How would you answer the question, "Where am I?" You might say you are in a particular classroom. Or perhaps you’re in your bedroom. Regardless of how you describe your position, it will always be relative to something else. Your classroom is a specific room inside of a specific building. You could avoid referencing a building by giving your GPS position, but that position is relative to the earth. There is no such thing as an "absolute" position. Position is always measured relative to something else.

In mathematics, whenever we plot a point on the \(xy\) plane, we always start from a point that’s called the origin. This is the point from which you originate your movement to locate the point. The same concept applies to physics. There will always be some position that is considered the origin for the particular problem, and that’s the point from which all other positions are measured.For example, if we are thinking about a runner in a straight-line race, we might have the starting line be the origin and then measure distances towards the finish line. If we are thinking about the motion of the planets, it might make sense for us to take the sun as the origin.
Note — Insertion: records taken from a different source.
Lemma class_one x reps :
  NoDup (map key reps) -> In (key x) (map key reps) ->
  foldr (fun v acc => (if eqb v x then 1 else 0) + acc) 0 reps = 1.
Proof.
  induction reps as [|w reps IH]; cbn [foldr map]; [done|].
  intros [Hw Hnodup]%NoDup_cons. rewrite list_elem_of_In in Hw.
  destruct (eqb w x) eqn:Hwx.
  - apply eqb_key in Hwx. intros _. rewrite class_none; [done|]. by rewrite <- Hwx.
  - intros [Heq|Hx]; [|by rewrite IH].
    apply eqb_key in Heq. congruence.
Qed.

Lemma classes_cover reps l :
  NoDup (map key reps) -> (forall x, In x l -> In (key x) (map key reps)) ->
  foldr (fun v acc => length (List.filter (eqb v) l) + acc) 0 reps = length l.
Proof.
  intros Hnodup. induction l as [|x l IH]; intros Hcover.
  - clear. induction reps as [|v reps IH]; cbn [foldr]; [done|]. exact IH.
  - transitivity
      (foldr (fun v acc => (if eqb v x then 1 else 0) + acc) 0 reps
       + foldr (fun v acc => length (List.filter (eqb v) l) + acc) 0 reps).
    + clear. induction reps as [|v reps IH]; cbn [foldr]; [done|].
      rewrite IH. cbn [List.filter]. destruct (eqb v x); cbn [length]; lia.
    + rewrite class_one by (by auto using in_eq). rewrite IH; [done|].
      intros y Hy. apply Hcover. by right.
Qed.
End UniqueByKey.

Lemma Qeq_bool_Qred x y : Qeq_bool x y = true <-> Qred x = Qred y.
Proof.
  rewrite Qeq_bool_iff. split; [apply Qred_complete|].
  intros Hred. by rewrite <- (Qred_correct x), <- (Qred_correct y), Hred.
Qed.

Lemma Qle_bool_total x y : Qle_bool x y = true \/ Qle_bool y x = true.
Proof.
  rewrite !Qle_bool_iff. destruct (Qlt_le_dec x y) as [Hlt|Hle]; [left|by right].
  by apply Qlt_le_weak.
Qed.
For kinematics, we are interested in the position of an object at any moment in time. We will start with the one-dimensional problem of the straight-line race runner. When we say that this is a one-dimensional problem, we mean we can describe the position of the runner using just a single number \(x\text{,}\) which in this case is the distance from the starting line to the runner (in meters). Let’s say that the race begins at time \(t = 0\text{.}\) The position of the runner is \(x = 0\) at the start, and it increases over time. Let’s say that at time \(t = 1\) (in seconds) the runner is at \(x = 5\) (meters from the starting line).

If we continue to chart the position of the runner every second, we would get a table of data that gives us an indication of where the runner is at any time. It is important to note that this table only tells us where the runner is at specific instants of time, and we have to try to infer the locations at other times. For example, if the runner is at \(x = 0\) at \(t = 0\) and at \(x = 5\) at \(t = 1\text{,}\) we might guess that the runner is at \(x = 2.5\) at time \(t = 0.5\text{.}\) However, you might also guess that the value of \(x\) might be a little smaller than 2.5 because the runner is still speeding up. While we can make arguments about exactly what that should be, it’s ultimately just an educated guess.
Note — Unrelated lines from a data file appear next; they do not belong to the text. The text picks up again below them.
(** * ftable: box-drawing overlay over text/tabwriter output

    A shallow embedding of [ftable.go].  Bytes and code points (Go's
    [byte] and [rune]) are natural numbers in [N]; a [[]byte] is a
    [list N]; indices and lengths are [nat]; the map
    [separators : map[int]struct{}] is a [gset nat].

    The program imports three pieces of Go's standard library whose code
    is not part of the repository: the UTF-8 codec behind [bytes.Runes]
    and [string(runes)], a few [bytes]/[strings] helpers, and
    [text/tabwriter].  The first two are modelled here after their
    documented behaviour; the tabwriter is a parameter of [main], so that
    every theorem about the renderer holds for whatever the alignment
    engine produced. *)

From Stdlib Require Import NArith ZArith Lia Ascii String.
From stdpp Require Import gmap strings list sorting.

Local Open Scope N_scope.

(** ** unicode/utf8 *)

Module Utf8.

Definition RuneError : N := 0xFFFD.
Definition MaxRune : N := 0x10FFFF.
Definition surrogateMin : N := 0xD800.
Definition surrogateMax : N := 0xDFFF.

(** [utf8.ValidRune]. *)
Definition ValidRune (r : N) : bool :=
  (r <? surrogateMin) || ((surrogateMax <? r) && (r <=? MaxRune)).

(** [utf8.AppendRune]: an invalid rune is written as U+FFFD. *)
Definition EncodeRune (r : N) : list N :=
  if r <=? 0x7F then [r]
  else if r <=? 0x7FF then
    [N.lor 0xC0 (N.shiftr r 6); N.lor 0x80 (N.land r 0x3F)]
  else if negb (ValidRune r) then [0xEF; 0xBF; 0xBD]
  else if r <=? 0xFFFF then
    [N.lor 0xE0 (N.shiftr r 12);
     N.lor 0x80 (N.land (N.shiftr r 6) 0x3F);
     N.lor 0x80 (N.land r 0x3F)]
  else
    [N.lor 0xF0 (N.shiftr r 18);
     N.lor 0x80 (N.land (N.shiftr r 12) 0x3F);
     N.lor 0x80 (N.land (N.shiftr r 6) 0x3F);
     N.lor 0x80 (N.land r 0x3F)].

(** The table [first] together with [acceptRanges]: for a leading byte,
    the length of the sequence it starts and the range allowed for the
    second byte; [None] for a byte that starts no multi-byte sequence. *)
Definition first (p0 : N) : option (nat * N * N) :=
  if p0 <? 0xC2 then None
  else if p0 <=? 0xDF then Some (2%nat, 0x80, 0xBF)
  else if p0 =? 0xE0 then Some (3%nat, 0xA0, 0xBF)
  else if p0 <=? 0xEC then Some (3%nat, 0x80, 0xBF)
  else if p0 =? 0xED then Some (3%nat, 0x80, 0x9F)
  else if p0 <=? 0xEF then Some (3%nat, 0x80, 0xBF)
  else if p0 =? 0xF0 then Some (4%nat, 0x90, 0xBF)
  else if p0 <=? 0xF3 then Some (4%nat, 0x80, 0xBF)
  else if p0 =? 0xF4 then Some (4%nat, 0x80, 0x8F)
  else None.

Definition cont (b : N) : bool := (0x80 <=? b) && (b <=? 0xBF).

(** [utf8.DecodeRune]: the first code point of [p] and its width in
    bytes; [(RuneError, 1)] on an invalid or truncated sequence. *)
Definition DecodeRune (p : list N) : N * nat :=
  match p with
  | [] => (RuneError, 0%nat)
  | p0 :: t =>
    if p0 <? 0x80 then (p0, 1%nat)
    else
      match first p0 with
      | None => (RuneError, 1%nat)
      | Some (sz, lo, hi) =>
        match t with
        | [] => (RuneError, 1%nat)
        | b1 :: t1 =>
          if (b1 <? lo) || (hi <? b1) then (RuneError, 1%nat)
          else if (sz <=? 2)%nat then
            (N.lor (N.shiftl (N.land p0 0x1F) 6) (N.land b1 0x3F), 2%nat)
          else
            match t1 with
            | [] => (RuneError, 1%nat)
            | b2 :: t2 =>
              if negb (cont b2) then (RuneError, 1%nat)
              else if (sz <=? 3)%nat then
                (N.lor (N.lor (N.shiftl (N.land p0 0x0F) 12)
                              (N.shiftl (N.land b1 0x3F) 6))
                       (N.land b2 0x3F), 3%nat)
              else
                match t2 with
                | [] => (RuneError, 1%nat)
                | b3 :: _ =>
                  if negb (cont b3) then (RuneError, 1%nat)
                  else
                    (N.lor (N.lor (N.lor (N.shiftl (N.land p0 0x07) 18)
                                         (N.shiftl (N.land b1 0x3F) 12))
                                  (N.shiftl (N.land b2 0x3F) 6))
                           (N.land b3 0x3F), 4%nat)
                end
            end
        end
      end
  end.

(** [bytes.Runes]: decode until the slice is empty.  Every step drops at
    least one byte, so [length s] steps are enough. *)
Fixpoint Runes_go (fuel : nat) (s : list N) : list N :=
  match fuel with
  | O => []
  | S fuel' =>
    match s with
    | [] => []
    | _ :: _ => let '(r, l) := DecodeRune s in r :: Runes_go fuel' (drop l s)
    end
  end.

Definition Runes (s : list N) : list N := Runes_go (length s) s.

(** [[]byte(string(runes))]. *)
Definition encode (rs : list N) : list N := concat (map EncodeRune rs).

End Utf8.

(** ** The helpers of [bytes] and [strings] that [ftable.go] calls *)

Module Bytes.

(** [bytes.Split(s, []byte{sep})]: the pieces of [s] between occurrences
    of [sep]; one piece more than there are separators, so never empty. *)
Fixpoint Split (sep : N) (s : list N) : list (list N) :=
  match s with
  | [] => [[]]
  | b :: t =>
    if b =? sep then [] :: Split sep t
    else match Split sep t with
         | piece :: pieces => (b :: piece) :: pieces
         | [] => [[b]]
         end
  end.

(** [bytes.Replace(s, []byte{old}, new, -1)]. *)
Definition Replace (s : list N) (old : N) (new : list N) : list N :=
  concat (map (fun b => if b =? old then new else [b]) s).

(** [bytes.Repeat(b, count)]. *)
Definition Repeat (b : list N) (count : nat) : list N :=
  concat (replicate count b).

End Bytes.

Module Strings.

(** [strings.Split(s, sep)] for a one-character [sep]. *)
Fixpoint Split (sep : Ascii.ascii) (s : string) : list string :=
  match s with
  | EmptyString => [EmptyString]
  | String c t =>
    if Ascii.eqb c sep then EmptyString :: Split sep t
    else match Split sep t with
         | piece :: pieces => String c piece :: pieces
         | [] => [String c EmptyString]
         end
  end.

End Strings.

(** ** [ftable.go] *)

Definition termChar : N := 0x0e.

(** The flag bits of [text/tabwriter]: [1 << iota]. *)
Module tabwriter.
Definition FilterHTML : N := 1.
Definition StripEscape : N := 2.
Definition AlignRight : N := 4.
Definition DiscardEmptyColumns : N := 8.
Definition TabIndent : N := 16.
Definition Debug : N := 32.
End tabwriter.

Definition flagBits : list (N * string) :=
  [ (tabwriter.FilterHTML, "filter-html"%string);
    (tabwriter.StripEscape, "strip-escape"%string);
    (tabwriter.AlignRight, "align-right"%string);
    (tabwriter.DiscardEmptyColumns, "discard-empty"%string);
    (tabwriter.TabIndent, "tab-indent"%string);
    (tabwriter.Debug, "debug"%string) ].

(** [init]: [flagNames[n] = b] for every [b, n] of [flagBits]. *)
Definition flagNames : gmap string N :=
  foldr (fun '(b, n) names => <[n := b]> names) ∅ flagBits.

(** The error of [fmt.Errorf("unrecognized flag %q", name)]. *)
Inductive error : Type :=
  | UnrecognizedFlag (name : string).

(** The loop of [tabFlags.Set]: the map is looked up at [v], the whole
    argument, in every iteration; [name] is only used in the error. *)
Fixpoint Set_loop (v : string) (names : list string) (flags : N) : error + N :=
  match names with
  | [] => inr flags
  | name :: names' =>
    match flagNames !! v with
    | Some b => Set_loop v names' (N.lor flags b)
    | None => inl (UnrecognizedFlag name)
    end
  end.

(** [(t *tabFlags) Set(v)]: the new flag word, or the error; on an error
    [*t] is left as it was. *)
Definition tabFlags_Set (t : N) (v : string) : error + N :=
  Set_loop v (Strings.Split ","%char v) t.

(** What the help text of [-flags] promises ("any comma-separated
    combination of the flags"): every name is looked up by itself. *)
Fixpoint Set_spec_loop (names : list string) (flags : N) : error + N :=
  match names with
  | [] => inr flags
  | name :: names' =>
    match flagNames !! name with
    | Some b => Set_spec_loop names' (N.lor flags b)
    | None => inl (UnrecognizedFlag name)
    end
  end.

Definition tabFlags_Set_spec (t : N) (v : string) : error + N :=
  Set_spec_loop (Strings.Split ","%char v) t.

(** *** The command line, once [flag.Parse] has filled the variables *)

Record Config : Type := {
  box : bool;
  header : bool;
  rowlines : bool;
  mwidth : Z;
  tabwidth : Z;
  padding : Z;
  padchar : list N;      (* the bytes of the string given to -padchar *)
  flags : N
}.

(** [text/tabwriter] as [main] uses it: [NewWriter] with the five
    settings, one [Write] of the whole input and [Flush]; the result is
    what reached the underlying writer, or [None] when the tabwriter
    panics ([NewWriter] does for a negative setting). *)
Definition Tabwriter : Type := Z -> Z -> Z -> N -> N -> list N -> option (list N).

(** How the process ends: its exit status and what it wrote to stdout. *)
Record Outcome : Type := { status : Z; stdout : list N }.

(** Box-drawing code points used by the renderer. *)
Module Glyph.
Definition light_h : N := 0x2500.          (* ─ *)
Definition heavy_h : N := 0x2501.          (* ━ *)
Definition light_v : N := 0x2502.          (* │ *)
Definition heavy_v : N := 0x2503.          (* ┃ *)
Definition light_down_right : N := 0x250C. (* ┌ *)
Definition heavy_down_right : N := 0x250F. (* ┏ *)
Definition light_down_left : N := 0x2510.  (* ┐ *)
Definition heavy_down_left : N := 0x2513.  (* ┓ *)
Definition light_up_right : N := 0x2514.   (* └ *)
Definition light_up_left : N := 0x2518.    (* ┘ *)
Definition light_v_right : N := 0x251C.    (* ├ *)
Definition mixed_v_right : N := 0x2521.    (* ┡ *)
Definition light_v_left : N := 0x2524.     (* ┤ *)
Definition mixed_v_left : N := 0x2529.     (* ┩ *)
Definition light_down_h : N := 0x252C.     (* ┬ *)
Definition heavy_down_h : N := 0x2533.     (* ┳ *)
Definition light_up_h : N := 0x2534.       (* ┴ *)
Definition light_cross : N := 0x253C.      (* ┼ *)
Definition mixed_cross : N := 0x2547.      (* ╇ *)
End Glyph.

Definition space : N := 0x20.
Definition tab : N := 0x09.
Definition newline : N := 0x0a.

(** Lines 101-106: the sentinel is put next to every tab.  The two
    replacement sequences are literals of the source; [-padchar] plays no
    part in them. *)
Definition inject (flags : N) (bs : list N) : list N :=
  if N.land flags tabwriter.AlignRight =? tabwriter.AlignRight
  then Bytes.Replace bs tab [space; termChar; space; tab]
  else Bytes.Replace bs tab [tab; termChar; space].

(** Lines 121-125: the inner loop over the code points of one line,
    [i] being the index of the head of [rs]. *)
Fixpoint mark (i : nat) (rs : list N) (separators : gset nat) : gset nat :=
  match rs with
  | [] => separators
  | r :: rs' =>
    mark (S i) rs' (if r =? termChar then {[ i ]} ∪ separators else separators)
  end.

(** Lines 116-126: one iteration of the loop over the lines. *)
Definition scan_line (st : nat * gset nat) (bs : list N) : nat * gset nat :=
  let '(maxLen, separators) := st in
  let reallen := length (Utf8.Runes bs) in
  (if (maxLen <? reallen)%nat then reallen else maxLen,
   mark 0 (Utf8.Runes bs) separators).

(** Lines 114-126: [maxLen] and [separators] after the loop. *)
Definition scan (lines : list (list N)) : nat * gset nat :=
  foldl scan_line (0%nat, ∅) lines.

(** The body of the loop of [applySep] for one index [i]. *)
Definition applySep_at (r : N) (force : bool) (runes : list N) (i : nat) : list N :=
  match runes !! i with
  | Some x => if force || (x =? termChar) then <[i := r]> runes else runes
  | None => runes                                   (* len(runes) <= i *)
  end.

(** [applySep] with the indices of [separators] visited in the order
    [order] (Go leaves the order of a [range] over a map open). *)
Definition applySep_in (order : list nat) (sep : list N) (r : N) (force : bool) : list N :=
  Utf8.encode (foldl (applySep_at r force) (Utf8.Runes sep) order).

(** Lines 128-138. *)
Definition applySep (separators : gset nat) (sep : list N) (r : N) (force : bool) : list N :=
  applySep_in (elements separators) sep r force.

(** [fmt.Sprintf] of a format [pre%spost] at a byte slice. *)
Definition Sprintf (pre : list N) (arg : list N) (post : list N) : list N :=
  Utf8.encode pre ++ arg ++ Utf8.encode post.

(** Lines 151-153 (and 161-163, 171-173): short lines are filled up with
    spaces to [maxLen] code points. *)
Definition fill (maxLen : nat) (line : list N) : list N :=
  let rl := length (Utf8.Runes line) in
  if (rl <? maxLen)%nat then line ++ Bytes.Repeat [space] (maxLen - rl) else line.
In more complex problems, we might need to track the position of the object using two or three numbers. For example, if we were tracking the location of a car in a city, we might have one number (\(x\)) for the east-west position of the car and another number (\(y\)) for the north-south position. Or if we were tracking the position of a drone, we might need three coordinates because we would also need to keep track of the height (\(z\)).

Technically, position is always a vector. This is because the position is always given by two pieces of information: "How far?" and "In what direction?". When we have just a single variable, it’s implied that one direction is the "positive" direction and the other is negative. When there are many dimensions, the variables together give us the instructions for how to determine the location of the object. The combination of going some distance in one direction followed by another movement is part of why vectors work so well. All of this is naturally communicated in the underlying vector algebra.

One way to represent the position of an object at different moments in time is to use a graph. Typically, the horizontal axis is the time axis and the vertical axis is the position variable (or one of the position variables, if working in multiple dimensions). As noted above, the only times at which we know the position of the object are the times where we have measurements. What happens in between is a guess.

This means that when we plot the graph, the points we have from the chart of data are exact, and if we were to try to sketch a curve that fits those points, we would be doing an interpolation, which means that we are guessing about the shape of the curve. Some students are in the habit of just connecting the dots with straight lines, while others try to smooth out their curve a bit. Both methods are prefectly acceptable and mathematically justifiable. And since we’re not going to be doing a lot of interpolation calculations in this course, we’re not going to get into the details of the mathematics of it all. The key point to keep in mind is that lines are easier to do calculations with but curves give more realistic results.